I learnt this, to my cost, when I declared my Expedition Foods freeze dried meals, back in 2010, and had all my meat based items refused, which, for a carnivore like me, took up the bulk of my supplies! Fortunately, I could store them at the airport and retrieve them when I left the country, but that does incur a fee and a lot of hassle.
Fear not, though; When I returned to Oz for my third attempt at the Overland Track, a year later, I went searching for a decent freeze dried alternative to my preference in the UK, and I came across the excellent Back Country Cuisine range.
The Overland Track was a mere six days; organising food for the Bibbulmun is not a case of rocking up to the local camping store the day before departure and picking up a few items. I contacted Mountain Designs, in Perth, and negotiated a discount for buying in bulk. Not a huge saving, but every little helps. When I arrive in September, my first order of business will be collecting a total of 45 meals.
I have tried a few brands of freeze dried meals; Expedition Foods, Trek n Eat, Mountain House, Be Well Expedition Foods, but the best I have tasted are from this little New Zealand based company. Such a shame they are not available in the UK.
I certainly won’t get bored by the variety I have opted for; Cottage Pie x 2, Bobotie x 4, Spaghetti Bolognese x 2, Roast Chicken x 4, Thai Chicken x 6, Mexican Chicken x 5, Chicken Tikka Masala x 4, Roast Lamb and Veg x 4, Moroccon Lamb x 6, Lamb Fettucine x 4, Nasi Goreng x 4
Each 2 serve pack (who eats 1 serving on a hike?) weighs in at 175 grams, and has a calorific range from 730 to 860.
Other food items can be picked up in most local supermarkets. A good place to get an idea of whether familiar items are available is to look at the Woolworths Online website. This includes Porridge Oats, Cup a soups, dried fruit, nuts, coffee, custard powder etc.
It’s best to get the bulk of these items in one place, and not rely on the remote track towns. That said, Stove fuel and perishables, such as bread, salami, cheese, can be purchased there. Shopping completed, I have the logistical task of organising my food. This involves removing all excess packaging and splitting everything into lighter zip-lock bags. I tend to store a days worth of food in one larger bag so it saves me having to search through my rucksack for each item. Finally, I will then place the food into larger parcels for delivery to each track town. Many people post these items to either their accommodation, the local post office, or visitor centre. I have decided to deliver them personally with a 3 day round road trip to Albany. As well as ensuring none of my parcels go missing, it gives me the opportunity to check out the towns, consider my future accommodation options when I eventually walk through, and recce the local supply stores.

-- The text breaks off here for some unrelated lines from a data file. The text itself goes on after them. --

(** * LADFA post-processor: a shallow embedding of [post_processor.py]

    The development follows the Python module top-down: Python values and
    exceptions, the [str] methods the module calls, the entity normaliser
    ([singularize_phrase], [get_abbreviation], [remove_spaces]), the party
    classifier, the graph builder [get_data_flow_graph_revised], the
    metrics ([process], [get_percentage], the scores of [post_processing],
    [finding_tree]) and the verification sampler. *)

From Stdlib Require Import ZArith QArith Qround Qpower Ascii String Sorted.
From Stdlib Require Import Floats.SpecFloat.
From stdpp Require Import base list strings gmap.

Local Open Scope Z_scope.

(** ** Exceptions

    Fallible Python code is embedded in an error monad: a computation either
    returns a value or raises one of the built-in exceptions the module can
    run into. *)

Inductive exn : Type :=
  | KeyError | IndexError | TypeError | AttributeError
  | ZeroDivisionError | ValueError | OverflowError | RecursionError.

Inductive res (A : Type) : Type :=
  | Ok (a : A)
  | Raise (e : exn).
Arguments Ok {A} a.
Arguments Raise {A} e.

Global Instance res_ret : MRet res := fun _ a => Ok a.
Global Instance res_bind : MBind res := fun _ _ f m =>
  match m with Ok a => f a | Raise e => Raise e end.
Global Instance res_fmap : FMap res := fun _ _ f m =>
  match m with Ok a => Ok (f a) | Raise e => Raise e end.

(** [for x in xs: acc = f(acc, x)] with exceptions. *)
Fixpoint foldM {A B} (f : B → A → res B) (acc : B) (xs : list A) : res B :=
  match xs with
  | [] => Ok acc
  | x :: xs' => acc' ← f acc x; foldM f acc' xs'
  end.

(** ** Python [str] methods (on 8-bit characters) *)

Module Py.

(** [c.isspace()] on the ASCII range. *)
Definition is_space (c : ascii) : bool :=
  let n := nat_of_ascii c in
  ((9 <=? n)%nat && (n <=? 13)%nat) || ((28 <=? n)%nat && (n <=? 32)%nat).

Definition is_upper_char (c : ascii) : bool :=
  let n := nat_of_ascii c in (65 <=? n)%nat && (n <=? 90)%nat.
Definition is_lower_char (c : ascii) : bool :=
  let n := nat_of_ascii c in (97 <=? n)%nat && (n <=? 122)%nat.
Definition is_digit (c : ascii) : bool :=
  let n := nat_of_ascii c in (48 <=? n)%nat && (n <=? 57)%nat.

Definition lower_char (c : ascii) : ascii :=
  if is_upper_char c then ascii_of_nat (nat_of_ascii c + 32) else c.

Fixpoint existsb_str (p : ascii → bool) (s : string) : bool :=
  match s with
  | EmptyString => false
  | String c s' => p c || existsb_str p s'
  end.

(** [s.lower()] *)
Fixpoint lower (s : string) : string :=
  match s with
  | EmptyString => EmptyString
  | String c s' => String (lower_char c) (lower s')
  end.

(** [s.isupper()]: some cased character, and no lower-case one. *)
Definition isupper (s : string) : bool :=
  existsb_str is_upper_char s && negb (existsb_str is_lower_char s).

(** [s.startswith(p)], [s.endswith(p)] *)
Definition startswith (p s : string) : bool := String.prefix p s.
Definition endswith (p s : string) : bool :=
  String.prefix (String.rev p) (String.rev s).

(** [s.split()]: maximal runs of non-whitespace characters. [cur] is the
    word being read, reversed. *)
Fixpoint split_go (cur : string) (s : string) : list string :=
  match s with
  | EmptyString =>
      match cur with EmptyString => [] | _ => [String.rev cur] end
  | String c s' =>
      if is_space c then
        match cur with
        | EmptyString => split_go EmptyString s'
        | _ => String.rev cur :: split_go EmptyString s'
        end
      else split_go (String c cur) s'
  end.
Definition split (s : string) : list string := split_go EmptyString s.

(** [sep.join(xs)] *)
Fixpoint join (sep : string) (xs : list string) : string :=
  match xs with
  | [] => EmptyString
  | [x] => x
  | x :: xs' => x +:+ sep +:+ join sep xs'
  end.

(** [s.find(sub)]: least index at which [sub] occurs, or -1. *)
Fixpoint find_from (i : Z) (sub s : string) : Z :=
  if String.prefix sub s then i
  else match s with
       | EmptyString => -1
       | String _ s' => find_from (i + 1) sub s'
       end.
Definition find (sub s : string) : Z := find_from 0 sub s.

(** [sub in s] *)
Definition contains (sub s : string) : bool := 0 <=? find sub s.

(** [s.replace(old, '')]: the occurrences of [old] are deleted from left to
    right, without overlap; [skip] counts the characters of a found
    occurrence still to be dropped. *)
Fixpoint remove_go (old : string) (skip : nat) (s : string) : string :=
  match s with
  | EmptyString => EmptyString
  | String c s' =>
      match skip with
      | S k => remove_go old k s'
      | O => if String.prefix old s
             then remove_go old (String.length old - 1) s'
             else String c (remove_go old O s')
      end
  end.
Definition remove_all (old s : string) : string :=
  match old with
  | EmptyString => s
  | _ => remove_go old O s
  end.

(** [s.strip(chars)] and [s.strip()] *)
Fixpoint lstrip (p : ascii → bool) (s : string) : string :=
  match s with
  | EmptyString => EmptyString
  | String c s' => if p c then lstrip p s' else s
  end.
Definition strip_by (p : ascii → bool) (s : string) : string :=
  String.rev (lstrip p (String.rev (lstrip p s))).
Definition strip (s : string) : string := strip_by is_space s.
Definition strip_quote (s : string) : string :=
  strip_by (fun c => bool_decide (c = "'"%char)) s.

(** Slices [s[lo:hi]] with Python's treatment of negative and
    out-of-range bounds. *)
Definition clamp (len i : Z) : Z :=
  if i <? 0 then Z.max (i + len) 0 else Z.min i len.
Definition slice (lo hi : Z) (s : string) : string :=
  let n := Z.of_nat (String.length s) in
  let a := clamp n lo in
  let b := clamp n hi in
  String.substring (Z.to_nat a) (Z.to_nat (b - a)) s.
Definition slice_from (lo : Z) (s : string) : string :=
  slice lo (Z.of_nat (String.length s)) s.

(** The same for lists: [xs[:n]]. *)
Definition list_slice_to {A} (n : Z) (xs : list A) : list A :=
  take (Z.to_nat (clamp (Z.of_nat (length xs)) n)) xs.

So, once perishable items have been bought at each track town, a typical daily food bag on the trail will consist of porridge and a cup of coffee for breakfast, with snacks of a bag of “scroggin” (dried fruit and mixed nuts, with smarties) and a fruit bar or snickers bar. For lunch, a fresh sandwich and fruit on the first day out of town, and for the other days, I’ll probably open up a tuna sachet, or chop up some salami and cheese, to have with crackers or flat bread. Once arrived at camp, it’ll be a cup of coffee, and for dinner, instant soup in a mug, before a freeze dried meal. Dessert will likely be a sachet of instant custard and dried fruit. Completing the day, I’ll have a cup of hot chocolate before bed.
Food options within each track town are no concern to me. Australia has a great culinary reputation and I’ll have no problem finding some hearty meals on a zero day!